さて、依存と共生である。僕は彼女の存在がないといつもに増して*1不安定になるようになってしまった。これは依存であるか否か。僕は彼女さえ笑っていてくれさえすれば、他の何もかも全てどうだっていいのである。これは依存であるか否か。そもそも、こういう間柄の二人はどういう風にしているものなのか。どのような理想や目標を持てばよいのか。
僕の漠然と持っている感覚を「お題目」的に言うなれば「お互いに高めあっていける仲」とかそういう言葉になるのだろう。

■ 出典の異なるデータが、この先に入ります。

Lemma save_Ok root r w w' :
  save euid umask fault pid nonce root r w = (Ok (), w') →
  stored root (nodes (disk w')) r ∧ history w' = history w ∧ current w' = current w
  ∧ validate_state r = Ok ().
Proof.
  unfold save, on_disk, st_map_err.
  destruct (save_state _ _ _ _ _ _ _ _ _) as [[[]|e] d] eqn:E; intros [= <-].
  apply save_state_spec in E as (_ & H). destruct (H eq_refl) as (Hs & _ & _ & _ & _ & _ & Hv & _).
  by repeat split.
Qed.

Lemma capture_Ok {E} (f : IoError → E) w report w' :
  attempt oracle f CaptureInventory w = (Ok report, w') →
  history w' = history w ++ [Did CaptureInventory (Ok report) (nodes (disk w))]
  ∧ current w' = current w.
Proof.
  unfold attempt, perform, mbind, st_bind, st_lift.
  destruct (oracle _ _ _ CaptureInventory) as [r|e]; [|done]. by intros [= <- <-].
Qed.

Lemma on_disk_keeps {E A} (m : ST world E A) w x w' :
  on_disk m w = (x, w') → history w' = history w ∧ current w' = current w.
Proof. unfold on_disk. destruct (m (disk w)). by intros [= _ <-]. Qed.

Lemma persist_Ok root w w' :
  persist oracle euid umask fault pid nonce root w = (Ok (), w') →
  stored root (nodes (disk w')) (current w') ∧ current w' = current w
  ∧ validate_state (current w') = Ok ()
  ∧ ∃ f, history w' = history w ++ [Did (StateChanged (state (current w))) () f].
Proof.
  unfold persist. intros H. apply st_bind_Ok in H as (r & w1 & H1 & H).
  injection H1 as <- <-. apply st_bind_Ok in H as ([] & w2 & H2 & H).
  apply save_Ok in H2 as (Hs & Hh & Hc & Hv).
  unfold perform in H. injection H as _ <-. cbn. rewrite Hh, Hc.
  split; [done|]. split; [done|]. split; [done|]. by destruct (oracle _ _ _ _); eexists.
Qed.

Lemma take_snapshot_Ok root description w w' :
  take_snapshot oracle euid umask fault pid nonce root description w = (Ok (), w') →
  ∃ n o, snapshot_number (current w') = Some n ∧ (0 < n)%Z ∧ snapshot_taken description n o
    ∧ history w' = history w ++ [o]
    ∧ current w' = set_snapshot_number (current w) (Some n)
    ∧ stored root (nodes (disk w')) (current w').
Proof.
  unfold take_snapshot. intros H. apply st_bind_Ok in H as (output & w1 & H1 & H).
  apply run_required_Ok in H1 as (o & Hh1 & Hc1 & _ & Ho & Hs).
  apply st_bind_Ok in H as (n & w2 & H2 & H). unfold st_lift in H2. injection H2 as Hn <-.
  apply st_bind_Ok in H as (r & w3 & H3 & H). injection H3 as <- <-. cbv zeta in H.
  apply st_bind_Ok in H as ([] & w4 & H4 & H). injection H4 as <-.
  apply save_Ok in H as (Hst & Hh & Hc & _). cbn in Hh, Hc.
  exists n, o. rewrite Hc, Hh, Hh1, Hc1, <- Hc1. subst o. cbn.
  split; [done|]. split; [|by repeat split].
  unfold parse_snapshot_number in Hn. apply ok_or_Ok, opt_filter_Some in Hn as (_ & Hn). lia.
Qed.

Lemma snapshot_phase_Ok root description w w' :
  (_ ← transition Snapshotting;
   _ ← persist oracle euid umask fault pid nonce root;
   take_snapshot oracle euid umask fault pid nonce root description) w = (Ok (), w') →
  ∃ n o l, snapshot_number (current w') = Some n ∧ (0 < n)%Z
    ∧ snapshot_taken description n o ∧ history w' = history w ++ l ++ [o]
    ∧ stored root (nodes (disk w')) (current w') ∧ state (current w') = Snapshotting.
Proof.
  intros H. apply st_bind_Ok in H as ([] & w1 & H1 & H).
  apply transition_Ok in H1 as (_ & Hh1 & Ht).
  apply st_bind_Ok in H as ([] & w2 & H2 & H). apply persist_Ok in H2 as (_ & Hc2 & _ & f & Hh2).
  apply take_snapshot_Ok in H as (n & o & Hn & Hp & Ho & Hh & Hc & Hst). exists n, o. eexists.
  rewrite Hh, Hh2, Hh1, <- app_assoc. do 5 (split; [done|]). rewrite Hc, Hc2.
  by apply transition_to_Ok in Ht as (_ & _ & _ & ->).
Qed.

Lemma snapshot_update_Ok root w w' :
  snapshot_update oracle euid umask fault pid nonce root w = (Ok (), w') →
  ∃ n o l, snapshot_number (current w') = Some n ∧ (0 < n)%Z
    ∧ snapshot_taken "Lyra Upgrade" n o ∧ history w' = history w ++ l ++ [o].
Proof. intros (n & o & l & ? & ? & ? & ? & _)%snapshot_phase_Ok. by exists n, o, l. Qed.

Lemma snapshot_update_quiet root :
  quietly (snapshot_update oracle euid umask fault pid nonce root).
Proof. apply snapshot_phase_quiet; [exact is_apply_run|done]. Qed.

(** The transaction is the last call of this step, with the record of it stored. *)
Lemma apply_update_spec root w x w' :
  apply_update oracle euid umask fault pid nonce root w = (x, w') →
  (quiet is_apply w w' ∧ ∃ e, x = Err e)
  ∨ ∃ l o, history w' = history w ++ l ++ [o] ∧ Forall (λ o, is_apply o = false) l
      ∧ is_apply o = true ∧ rtc State.step (current w) (current w')
      ∧ stored root (files_of o) (current w') ∧ state (current w') = Applying
      ∧ snapshot_number (current w') = snapshot_number (current w).
Proof.
  unfold apply_update. intros H.
  apply st_bind_cases in H as [(e & H & ->)|([] & w1 & H1 & H)].
  { left. split; [|eauto]. pose proof (transition_quiet is_apply Applying w) as Q.
    by rewrite H in Q. }
  pose proof (transition_quiet is_apply Applying w) as Q1. rewrite H1 in Q1. cbn in Q1.
  apply transition_Ok in H1 as (_ & Hh1 & Ht).
  apply st_bind_cases in H as [(e & H & ->)|([] & w2 & H2 & H)].
  { left. split; [|eauto]. etransitivity; [exact Q1|].
    pose proof (persist_quiet oracle euid umask fault pid nonce is_apply is_apply_run root w1) as Q.
    by rewrite H in Q. }
  apply persist_Ok in H2 as (Hs & Hc & _ & f & Hh2).
  right. eexists [_], (Did (Run "zypper" apply_arguments) _ _).
  pose proof Ht as Ht1. apply transition_to_Ok in Ht as (_ & _ & _ & Ht).
  assert (w' = {| disk := disk w2; history := history w2 ++ [Did (Run "zypper" apply_arguments)
                    (oracle _ (history w2) (disk w2) (Run "zypper" apply_arguments))
                    (nodes (disk w2))]; current := current w2 |}) as ->.
  { revert H. unfold run_observed, perform, mbind, st_bind.
    destruct (classify_apply_exit _) as [[]|[]]; by intros [= _ <-]. }
  cbn. rewrite Hh2, Hh1, <- app_assoc. split; [reflexivity|].
  split; [by repeat constructor|]. split; [by rewrite !eqb_refl|].
  rewrite Hc. rewrite Hc in Hs. split; [by eapply rtc_once, step_transition, Ht1|].
  by rewrite Ht in Hs |- *.
Qed.

Lemma finish_update_quiet root dir confirmed p exit :
  quietly (finish_update oracle euid umask fault pid nonce fresh root dir confirmed p exit).
Proof.
  unfold finish_update. cbv zeta. apply st_rel_bind; [apply _| |intros _].
  { destruct (list_any _ _); [|apply st_rel_ret, _].
    apply st_rel_bind; [apply _|by apply run_step_quiet|intros _].
    apply st_rel_bind; [apply _|by apply run_step_quiet|intros _]. apply st_rel_ret, _. }
  apply st_rel_bind; [apply _|by apply attempt_quiet|intros report].
  apply st_rel_bind; [apply _|apply on_disk_quiet|intros _].
  apply st_rel_bind; [apply _|apply st_rel_lift, _|intros _].
  apply st_rel_bind; [apply _|apply transition_quiet|intros _].
  apply st_rel_bind; [apply _|apply persist_quiet, is_apply_run|intros _]. apply st_rel_ret, _.
Qed.

Definition before_transaction (root : path) (confirmed : PlannedUpdate)
  : ST execution ExecutionError (path * PlannedUpdate) :=
  _ ← acquire_lock oracle euid umask fault;
  operation_dir ← begin_update oracle euid umask fault pid nonce fresh root confirmed;
  first ← download_update oracle confirmed;
  _ ← snapshot_update oracle euid umask fault pid nonce root;
  mret (operation_dir, first).

Lemma execute_update_phases root confirmed w :
  execute_update oracle euid umask fault pid nonce fresh root confirmed w
  = (p ← before_transaction root confirmed;
     exit ← apply_update oracle euid umask fault pid nonce root;
     finish_update oracle euid umask fault pid nonce fresh root p.1 confirmed p.2 exit) w.
Proof.
  unfold execute_update, before_transaction, mbind, st_bind, mret, st_ret.
  destruct (acquire_lock _ _ _ _ w) as [[[]|e] w1]; [|done].
  destruct (begin_update _ _ _ _ _ _ _ _ _ w1) as [[dir|e] w2]; [|done].
  destruct (download_update _ _ w2) as [[first|e] w3]; [|done].
  by destruct (snapshot_update _ _ _ _ _ _ _ w3) as [[[]|e] w4].
Qed.

Lemma before_transaction_quiet root confirmed : quietly (before_transaction root confirmed).
Proof.
  unfold before_transaction.
  apply st_rel_bind; [apply _|apply acquire_lock_quiet, is_apply_run|intros _].
  apply st_rel_bind; [apply _|apply begin_update_quiet|intros dir].
  apply st_rel_bind; [apply _|apply download_update_quiet|intros first].
  apply st_rel_bind; [apply _|apply snapshot_update_quiet|intros _]. apply st_rel_ret, _.
Qed.

Lemma reviewed_upto confirmed from upto upto' :
  reviewed confirmed from upto → upto `prefix_of` upto' → reviewed confirmed from upto'.
Proof.
  intros (v1 & v2 & v3 & v4 & a & b & d & F1 & F2 & F3 & F4 & F5 & F6 & F7 & F8) H.
  exists v1, v2, v3, v4, a, b, d. repeat (split; [done|]). by etransitivity.
Qed.

Lemma reviewed_from confirmed from from' upto :
  reviewed confirmed from upto → from' `prefix_of` from → reviewed confirmed from' upto.
Proof.
  intros (v1 & v2 & v3 & v4 & a & b & d & F1 & F2 & F3 & F4 & F5 & F6 & F7 & F8) H.
  exists v1, v2, v3, v4, a, b, d. repeat (split; [done|]). split; [by etransitivity|done].
Qed.

Lemma before_transaction_Ok root confirmed w p w' :
  before_transaction root confirmed w = (Ok p, w') →
  ∃ n s l1 l2, snapshot_number (current w') = Some n ∧ (0 < n)%Z
    ∧ snapshot_taken "Lyra Upgrade" n s ∧ history w' = history w ++ l1 ++ s :: l2
    ∧ reviewed confirmed (history w) (history w').
Proof.
  unfold before_transaction. intros H.
  apply st_bind_Ok in H as ([] & w1 & H1 & H). apply st_bind_Ok in H as (dir & w2 & H2 & H).
  apply st_bind_Ok in H as (first & w3 & H3 & H). apply st_bind_Ok in H as ([] & w4 & H4 & H).
  injection H as _ <-.
  assert (history w `prefix_of` history w2) as [l E].
  { etransitivity; [eapply quietly_prefix, H1; apply acquire_lock_quiet, is_apply_run|].
    eapply quietly_prefix, H2. apply begin_update_quiet. }
  pose proof (quietly_prefix _ _ _ _ (download_update_quiet confirmed) H3) as [l' E'].
  pose proof (quietly_prefix _ _ _ _ (snapshot_update_quiet root) H4) as E4.
  apply download_update_Ok in H3.
  apply snapshot_update_Ok in H4 as (n & s & l'' & Hn & Hp & Hs & Hh).
  exists n, s, (l ++ l' ++ l''), []. split; [done|]. split; [done|]. split; [done|].
  split; [by rewrite Hh, E', E, <- !app_assoc|].
  eapply reviewed_upto, E4. eapply reviewed_from; [exact H3|].
  rewrite E. by apply prefix_app_r.
Qed.

(** C2 An online update runs the package transaction at most once, and only ever
    after it was reviewed and a snapshot exists: at that moment the stored record
    of the operation is in Applying with the number of a snapshot that Snapper
    created earlier in this run, and the plannings before and after the download
    both gave the plan the user confirmed. Without the transaction the update
    ends with an error. *)
Theorem update_applies_reviewed_after_snapshot root confirmed w x w' :
  execute_update oracle euid umask fault pid nonce fresh root confirmed w = (x, w') →
  ∃ calls, history w' = history w ++ calls
    ∧ ((Forall (λ o, is_apply o = false) calls ∧ ∃ e, x = Err e)
       ∨ ∃ before o after r n s,
           calls = before ++ o :: after ∧ is_apply o = true
           ∧ Forall (λ o, is_apply o = false) (before ++ after)
           ∧ stored root (files_of o) r ∧ state r = Applying ∧ rtc State.step (current w) r
           ∧ snapshot_number r = Some n ∧ (0 < n)%Z
           ∧ s ∈ before ∧ snapshot_taken "Lyra Upgrade" n s
           ∧ reviewed confirmed (history w) (history w ++ before)).
Proof.
  rewrite execute_update_phases. intros H.
  apply st_bind_cases in H as [(e & H & ->)|([dir first] & w1 & H1 & H)].
  { pose proof (before_transaction_quiet root confirmed w) as [(l & Hl & Hq) _].
    rewrite H in Hl. eauto 10. }
  pose proof (before_transaction_quiet root confirmed w) as [(l1 & Hl1 & Hq1) Ho1].
  rewrite H1 in Hl1, Ho1. cbn in Hl1, Ho1.
  apply before_transaction_Ok in H1 as (n & s & l0 & l2 & Hn & Hpos & Hs & Hl & Hr).
  assert (l1 = l0 ++ s :: l2) as -> by (rewrite Hl1 in Hl; by simplify_list_eq).
  assert (∃ y w2, apply_update oracle euid umask fault pid nonce root w1 = (y, w2)
    ∧ quiet is_apply w2 w' ∧ ∀ e, y = Err e → x = Err e) as (y & w2 & H2 & Hq2 & Hx).
  { apply st_bind_cases in H as [(e & H & ->)|(exit & w2 & H2 & H)].
    - exists (Err e), w'. split; [done|]. split; [reflexivity|]. by intros ? [= ->].
    - exists (Ok exit), w2. split; [exact H2|]. split; [|by intros e [=]].
      cbn in H. pose proof (finish_update_quiet root dir confirmed first exit w2) as Q.
      by rewrite H in Q. }
  destruct Hq2 as [(l3 & Hl3 & Hq3) _].
  apply apply_update_spec in H2
    as [[[(l & Hh & Hq) _] (e & ->)]|(l & o & Hh & Hq & Ho & Hop & Hst & Hap & Hsn)].
  - eexists. rewrite Hl3, Hh, Hl1, <- !app_assoc. split; [done|]. left.
    split; [|eauto]. rewrite !Forall_app, ?Forall_cons in *. tauto.
  - eexists. rewrite Hl3, Hh, Hl1, <- !app_assoc. split; [done|]. right.
    exists ((l0 ++ s :: l2) ++ l), o, l3, (current w2), n, s.
    split; [by simplify_list_eq|]. split; [done|]. split; [rewrite !Forall_app, ?Forall_cons in *; tauto|].
    split; [done|]. split; [done|]. split; [by etransitivity; [exact Ho1|exact Hop]|]. split; [by rewrite Hsn|].
    split; [done|]. split; [set_solver|]. split; [done|].
    eapply reviewed_upto; [exact Hr|]. exists l. rewrite Hl1. by simplify_list_eq.
Qed.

僕は彼女を知り、彼女に習い、彼女の枷や重荷になりたくなく、逆に彼女のそういうものを一緒に持って歩きたい。それが出来なかったり、良くないことであるならば、せめて隣に居たい。これは共生だろうか。


依存の何が悪い、と囁かれても困る。僕は弱い。彼女に依存すれば、確実に彼女の重荷になることは分かりきっている。それでいいよ、とか、その時は云々、と言ってくれるから尚困るのである。いや言ってくれなくても多分地上四階から大空へ向かって羽ばたく程度には困るのだが、そもそもこの煩悶自体ですら彼女にとっての重荷になっているわけで、結局の所僕は諸手を挙げてぐるぐると床を転げ、六畳半の中心で「人生終わった」と叫ぶことしか出来ないのであった。愛を叫べ。